Victoria students gather outside the B.C. Legislature on April 10, calling for more education in schools about sexual consent. Their concerns are echoed by parent advisory councils, who are proposing resolutions to improve consent education. (Colin Smith/Instagram/colinsmithtakespics)

According to the Ministry of Education and Child Care, the physical and health education (PHE) curriculum talks about inappropriate touching and respectful behaviour as early as kindergarten.

In a statement, the ministry said in Grade 1, students learn to prevent and respond to unsafe situations, in Grade 4 they learn about luring and potential abusers, in Grade 7 they learn strategies to prevent sexual exploitation and harm, and in Grade 10 they "propose strategies" for avoiding and responding to abuse.

The ministry said it has partnered with the B.C. Teachers' Federation to create support resources for teachers about sexual health and supported the development of Respectful Futures – a learning resource about relationships for students in Grades 6-12.
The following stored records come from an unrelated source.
Lemma act_inv a r r' : act a r = Some r' → engine_inv r → engine_inv r'.
Proof.
  intros Ha Hi. pose proof Hi as [I1 I2 I3 I4 I5 I6]. destruct a as [d|t|id|id|id s|id|id]; [|by eapply expire_inv|by eapply callback_inv|..]; simpl in Ha.
  - destruct (Z.leb_spec 0 d); simplify_eq. split; simpl; try done; [lia|]. intros id ent t D He Ht Hs. specialize (I6 _ _ _ _ He Ht Hs). lia.
  - destruct (remove_one id (rearming r)) as [rest|] eqn:Er; simplify_eq. unfold reArmAfterFire.
    assert (∀ x, x ≠ id → x ∈ rearming r → x ∈ rest) as Hrest by (intros x ? ?; by eapply remove_one_elem).
    destruct (entries (engine r) !! id) as [ent|] eqn:He; [destruct (timer ent) as [t|] eqn:Et; [|by apply arm_inv]|].
    all: split; simpl; try done; intros id' ent' He' Ht' Hs; apply Hrest; [|by eapply I5]; congruence.
  - simplify_eq. unfold with_engine, Register. destruct (entries (engine r) !! id) as [ent|] eqn:He; [case_decide; [by destruct r|]|]; by apply arm_inv.
  - simplify_eq. by apply unregister_inv.
  - simplify_eq. unfold trigger_take. destruct (entries (engine r) !! id) as [ent|] eqn:He; [|done]. destruct (timer ent) as [t|] eqn:Et.
    + apply (take_inv id ent (called r) r (delete t (timers (engine r))) Hi He); [done|]. right. eauto.
    + split; simpl; try done. intros id' ent' He' Ht' Hs. right. by eapply I5.
Qed.

Lemma acts_inv l r r' : acts l r = Some r' → engine_inv r → engine_inv r'.
Proof.
  revert r. induction l as [|a l IH]; intros r E Hi; [by simplify_eq/=|]. cbn [acts] in E. apply bind_Some in E as (r1 & E1 & E2).
  eapply IH; [done|]. by eapply act_inv.
Qed.

Lemma started_inv now : 0 <= now → engine_inv (started now).
Proof. intros Hn. by split. Qed.

(** What the scheduler does by itself. *)
Definition internal (a : action) : Prop :=
  match a with Tick _ | Expire _ | Callback _ | ReArm _ => True | _ => False end.

Lemma callback_fires id ent r : id ∈ called r → entries (engine r) !! id = Some ent →
  ∃ r', act (Callback id) r = Some r' ∧ time r' = time r ∧ fired r' = fired r ++ [(time r, id)].
Proof.
  intros Hin He. destruct (remove_one_found _ _ Hin) as [l' El]. simpl. rewrite El. eexists. split; [reflexivity|]. unfold fire_take. simpl. rewrite He. done.
Qed.

Lemma acts_cons a l r r1 : act a r = Some r1 → acts (a :: l) r = acts l r1.
Proof. intros E. cbn [acts]. by rewrite E. Qed.

Lemma armed_fires id ent t r : engine_inv r → entries (engine r) !! id = Some ent → timer ent = Some t → timers (engine r) !! t = Some (nextRun ent, id) →
  ∃ l r', Forall internal l ∧ acts l r = Some r' ∧ time r' = Z.max (time r) (nextRun ent) ∧ fired r' = fired r ++ [(time r', id)].
Proof.
  intros Hi He Ht Ha. set (d := Z.max 0 (nextRun ent - time r)).
  destruct (callback_fires id ent (MkRunning (Stop (Some t) (engine r)) (id :: called r) (rearming r) (fired r) (time r + d))) as (r' & E' & Et & Ef); [by left|done|].
  exists [Tick d; Expire t; Callback id], r'. split; [by repeat constructor|]. split.
  - rewrite (acts_cons _ _ _ (MkRunning (engine r) (called r) (rearming r) (fired r) (time r + d))) by (simpl; destruct (Z.leb_spec 0 d); [done|lia]).
    erewrite (acts_cons (Expire t)) by (simpl; rewrite Ha; destruct (Z.leb_spec (nextRun ent) (time r + d)); [reflexivity|lia]).
    by rewrite (acts_cons _ _ _ _ E').
  - rewrite Ef, Et. simpl. split; [lia|done].
Qed.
"Our curriculum provides many avenues to teach consent, and a number of school boards have taken innovative and unique approaches to provide educators with tools for the subject," Education Minister Jennifer Whiteside said in an email.

Aldinger said the problem with these supplementary resources is they are not very comprehensive and are taught voluntarily.

She also said PHE is optional for students after Grade 10 so consent education is not mandatory at higher high school grades. 

A Victoria student is pictured outside the B.C. Legislature on April 10. Students and parents say while there is some consent education in B.C. schools, it needs to be more comprehensive and mandated for all grades. (Colin Smith/Instagram/colinsmithtakespics)

Piper Nichols, a Grade 11 student at Oak Bay High School who organized the Sunday rally, said while consent was discussed in her early years of high school, the focus was primarily on "drunk consent isn't consent" and to her, that was not comprehensive enough.

"I noticed a lot of my fellow students struggling to recognize really what consent was," said Nichols, speaking Monday on On The Island. 

She also said the pandemic, which prevented teens from socializing, means her peers may have gone through high school without being in as many situations where consent came up.

"People are going into university not having experienced any of this ... you're just setting them up for failure, you're setting them up to have bad experiences when you know we have the power to change that," said Nichols.

Aldinger said the resolutions being put forward by Comox parents would help. They include extending mandatory consent education to all high school grades, establishing a province-wide protocol on sexual harassment in schools and creating policies on reporting and responding to student complaints of peer- to-peer sexual violence and tracking data.

On a national scale, the consent action team at Ryerson University in Toronto also launched a campaign this week called High School Too.

It calls on school boards and governments across the country to take action to end sexual violence in schools by ensuring comprehensive consent education at all grade levels. It also calls for the creation of a national consent awareness week.

Hundreds of students also walked out of class in Calgary on Monday morning to raise awareness about sexual violence and demand change in their education system.